:: Problem statement ::
Exactly the lines below from the one with "intros b Hcalls." up to and including the one with "split; [done |]. intros" make up the answer, with nothing else added.
++++ Listed records
(** ** Lemmas on the batcher *)

Definition in_flight (c : call) : list BatchOp := match c with CRunning work _ => work | _ => [] end.

Definition accounted (b : batcher) : Prop :=
  gb_pending b ++ mjoin (in_flight <$> gb_calls b) ++ gb_executed b ≡ₚ gb_accepted b.

Lemma call_step_calls c res b : gb_calls (call_step c res b).2 = gb_calls b.
Proof.
  destruct c; simpl; unfold Submit_step, Flush_step; try done; by destruct (gb_closed b).
Qed.

(** A step moves operations, and adds the accepted one. *)
Lemma call_step_moves c res b c' b' :
  call_step c res b = (c', b') →
  ∃ new, gb_accepted b' = gb_accepted b ++ new
    ∧ gb_pending b' ++ in_flight c' ++ gb_executed b' ≡ₚ gb_pending b ++ in_flight c ++ gb_executed b ++ new.
Proof.
  destruct c as [op| | |cl|work cl|e|e]; simpl; unfold Submit_step, Flush_step, Close_step, Running_step, Closing_step;
    try destruct (gb_closed b); intros [= <- <-]; simpl; try (exists []; rewrite !app_nil_r; split; [done |]).
  - done.
  - exists [op]. split; [done |]. destruct (_ && _); simpl; rewrite <- app_assoc; apply Permutation_app_head;
      simpl; by rewrite <- Permutation_cons_append.
  - done.
  - done.
  - done.
  - done.
  - by destruct cl.
  - done.
  - apply Permutation_app_head. destruct cl; simpl; apply Permutation_app_comm.
  - apply Permutation_app_head. destruct cl; simpl; apply Permutation_app_comm.
  - done.
  - done.
  - done.
  - done.
Qed.

Lemma batcher_step_accounted b ir : accounted b → accounted (batcher_step b ir).
Proof.
  intros Ha. unfold batcher_step. destruct (gb_calls b !! ir.1) as [c|] eqn:Hi; [| done].
  destruct (call_step c ir.2 b) as [c' b'] eqn:Hs. pose proof (call_step_calls c ir.2 b) as Hc. rewrite Hs in Hc. simpl in Hc.
  destruct (call_step_moves _ _ _ _ _ Hs) as (new & Hacc & Hp). destruct (list_split _ _ _ Hi) as (l1 & l2 & El & ->).
  unfold accounted in *. simpl. rewrite Hc, El, insert_middle, mjoin_middle, Hacc, <- Ha, El, mjoin_middle.
  transitivity ((gb_pending b' ++ in_flight c' ++ gb_executed b') ++ mjoin (in_flight <$> l1) ++ mjoin (in_flight <$> l2)).
  { rewrite <- !app_assoc. apply Permutation_app_head. rewrite (app_assoc (mjoin _)), (Permutation_app_comm (mjoin (in_flight <$> l1))).
    rewrite <- !app_assoc. apply Permutation_app_head. rewrite (app_assoc (mjoin _)). apply Permutation_app_comm. }
  rewrite Hp. rewrite <- !app_assoc. apply Permutation_app_head.
  rewrite (app_assoc (mjoin (in_flight <$> l1)) (in_flight c)), (Permutation_app_comm (mjoin (in_flight <$> l1)) (in_flight c)).
  rewrite <- !app_assoc. apply Permutation_app_head.
  rewrite (app_assoc (gb_executed b)), (app_assoc (mjoin (in_flight <$> l1)) (mjoin _)), (app_assoc (mjoin (in_flight <$> l1) ++ _)).
  rewrite (Permutation_app_comm (gb_executed b ++ new)). rewrite <- !app_assoc. done.
Qed.

Lemma batcher_run_accounted sched b : accounted b → accounted (batcher_run sched b).
Proof. revert b. induction sched as [|ir sched IH]; intros b Ha; simpl; [done |]. by apply IH, batcher_step_accounted. Qed.

(** A closed batcher only finishes what is running. *)
Lemma closed_step b ir : gb_closed b = true → gb_closed (batcher_step b ir) = true ∧ gb_pending (batcher_step b ir) = gb_pending b.
Proof.
  intros Hc. unfold batcher_step. destruct (gb_calls b !! ir.1) as [c|]; [| done].
  destruct c; simpl; unfold Submit_step, Flush_step; rewrite ?Hc; done.
Qed.

Lemma closed_run sched b : gb_closed b = true → gb_closed (batcher_run sched b) = true ∧ gb_pending (batcher_run sched b) = gb_pending b.
Proof.
  revert b. induction sched as [|ir sched IH]; intros b Hc; simpl; [done |].
  destruct (closed_step b ir Hc) as [H1 H2]. destruct (IH _ H1) as [H3 H4]. by rewrite H4.
Qed.

(** What holds at the phases of a [Close] that no other call disturbs. *)
Definition close_phase (c : call) (pending : list BatchOp) (closed : bool) : Prop :=
  match c with
  | CClose | CFlushing true => closed = false
  | CRunning _ true => pending = [] ∧ closed = false
  | CClosing _ => pending = []
  | CDone _ => pending = [] ∧ closed = true
  | _ => False
  end.

Definition close_rank (c : call) : nat :=
  match c with CClose => 4 | CFlushing _ => 3 | CRunning _ _ => 2 | CClosing _ => 1 | _ => 0 end.

(** The call [n] is the only open one. *)
Definition close_inv (n : nat) (b : batcher) (c : call) : Prop :=
  (∀ i c, gb_calls b !! i = Some c → i ≠ n → ∃ e, c = CDone e)
  ∧ gb_calls b !! n = Some c ∧ close_phase c (gb_pending b) (gb_closed b).

Lemma close_phase_step c res b c' b' :
  close_phase c (gb_pending b) (gb_closed b) → call_step c res b = (c', b') →
  close_phase c' (gb_pending b') (gb_closed b') ∧ gb_accepted b' = gb_accepted b ∧ close_rank c' ≤ close_rank c - 1.
Proof.
  destruct c as [op| | |[]|work []|e|e]; simpl; try done; unfold Close_step, Flush_step, Running_step, Closing_step.
  - intros Hc. rewrite Hc. intros [= <- <-]. simpl. split_and!; (done || lia).
  - intros Hc. rewrite Hc. intros [= <- <-]. simpl. split_and!; (done || lia).
  - intros [Hp Hc] [= <- <-]. simpl. split_and!; (done || lia).
  - intros Hp [= <- <-]. simpl. split_and!; (done || lia).
  - intros [Hp Hc] [= <- <-]. split_and!; (done || lia).
Qed.

Lemma close_step n b c ir :
  close_inv n b c →
  ∃ c', close_inv n (batcher_step b ir) c' ∧ gb_accepted (batcher_step b ir) = gb_accepted b
    ∧ close_rank c' ≤ close_rank c - if decide (ir.1 = n) then 1 else 0.
Proof.
  intros (Ho & Hn & Hp). unfold batcher_step. destruct (decide (ir.1 = n)) as [->|Hne].
  - rewrite Hn. destruct (call_step c ir.2 b) as [c' b'] eqn:Hs.
    pose proof (call_step_calls c ir.2 b) as Hc. rewrite Hs in Hc. simpl in Hc.
    destruct (close_phase_step _ _ _ _ _ Hp Hs) as (H1 & H2 & H3). exists c'. split; [split_and!; try done | done].
    + simpl. intros i c0 Hi Hne. rewrite Hc, list_lookup_insert_ne in Hi by congruence. eauto.
    + simpl. by rewrite Hc, list_lookup_insert_eq by (by eapply lookup_lt_Some).
  - exists c. destruct (gb_calls b !! ir.1) as [c1|] eqn:Hc; [| split_and!; (done || lia)].
    destruct (Ho _ _ Hc Hne) as [e ->]. simpl. split; [| split; [done | lia]]. split_and!; simpl.
    + intros i c2. destruct (decide (i = ir.1)) as [->|]; [| rewrite list_lookup_insert_ne by done; apply Ho].
      rewrite list_lookup_insert_eq by (by eapply lookup_lt_Some). intros [= <-] _. by exists e.
    + by rewrite list_lookup_insert_ne.
    + done.
Qed.

Lemma close_run n sched b c :
  close_inv n b c →
  ∃ c', close_inv n (batcher_run sched b) c' ∧ gb_accepted (batcher_run sched b) = gb_accepted b
    ∧ close_rank c' ≤ close_rank c - length (filter (λ ir, ir.1 = n) sched).
Proof.
  revert b c. induction sched as [|ir sched IH]; intros b c Hb; simpl; [exists c; split_and!; (done || lia) |].
  destruct (close_step n b c ir Hb) as (c1 & H1 & Ha1 & Hr1). destruct (IH _ _ H1) as (c2 & H2 & Ha2 & Hr2).
  exists c2. split_and!; [done | congruence |]. rewrite filter_cons. case_decide; simpl; lia.
Qed.

(** ** Properties *)

(** Whatever calls of [Submit], [Flush] and [Close] interleave, every accepted operation is
    in the queue, in a running flush or executed, once.  A [Close] that comes after the other
    calls executes all of them: it returns after four steps with the queue empty and every
    accepted operation executed. *)
Theorem batcher_drains autoFlushAt calls sched n :
  let b := batcher_run sched (NewGoroutineBatcher autoFlushAt calls) in
  Forall (λ c, in_flight c = []) calls →
  accounted b
  ∧ (gb_closed b = false → gb_calls b !! n = Some CClose →
     (∀ i c, gb_calls b !! i = Some c → i ≠ n → ∃ e, c = CDone e) →
     ∀ sched', 4 ≤ length (filter (λ ir, ir.1 = n) sched') →
     let b' := batcher_run sched' b in
     (∃ e, gb_calls b' !! n = Some (CDone e)) ∧ gb_closed b' = true ∧ gb_pending b' = [] ∧ gb_executed b' ≡ₚ gb_accepted b).
Proof.
  intros b Hcalls.
  assert (accounted b) as Ha.
  { apply batcher_run_accounted. unfold accounted. simpl. induction Hcalls as [|c l Hc _ IH]; [done |]. simpl. by rewrite Hc. }
  split; [done |]. intros Hcl Hn Ho sched' Hc b'.
  destruct (close_run n sched' b CClose) as (c' & (Ho' & Hn' & Hp) & Hacc & Hr); [by split_and! |].
  pose proof (batcher_run_accounted sched' b Ha) as Ha'. unfold accounted in Ha'. fold b' in Hn', Ha', Ho', Hacc, Hp.
  simpl in Hr. destruct c' as [op| | |cl|work cl|e|e]; simpl in Hr; try lia; try done.
  destruct Hp as [Hpe Hcb]. split_and!; [by exists e | done | done |]. rewrite <- Hacc, <- Ha', Hpe. simpl.
  assert (mjoin (in_flight <$> gb_calls b') = []) as ->; [| done].
  assert (Forall (λ c, in_flight c = []) (gb_calls b')) as Hall.
  { apply Forall_lookup. intros i c Hi. destruct (decide (i = n)) as [->|Hne]; [by simplify_eq |].
    by destruct (Ho' i c Hi Hne) as [e' ->]. }
  clear -Hall. induction Hall as [|c l Hc _ IH]; [done |]. simpl. by rewrite Hc.
Qed.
++++++++
:: Exercise output ::
  intros b Hcalls.
  assert (accounted b) as Ha.
  { apply batcher_run_accounted. unfold accounted. simpl. induction Hcalls as [|c l Hc _ IH]; [done |]. simpl. by rewrite Hc. }
  split; [done |]. intros Hcl Hn Ho sched' Hc b'.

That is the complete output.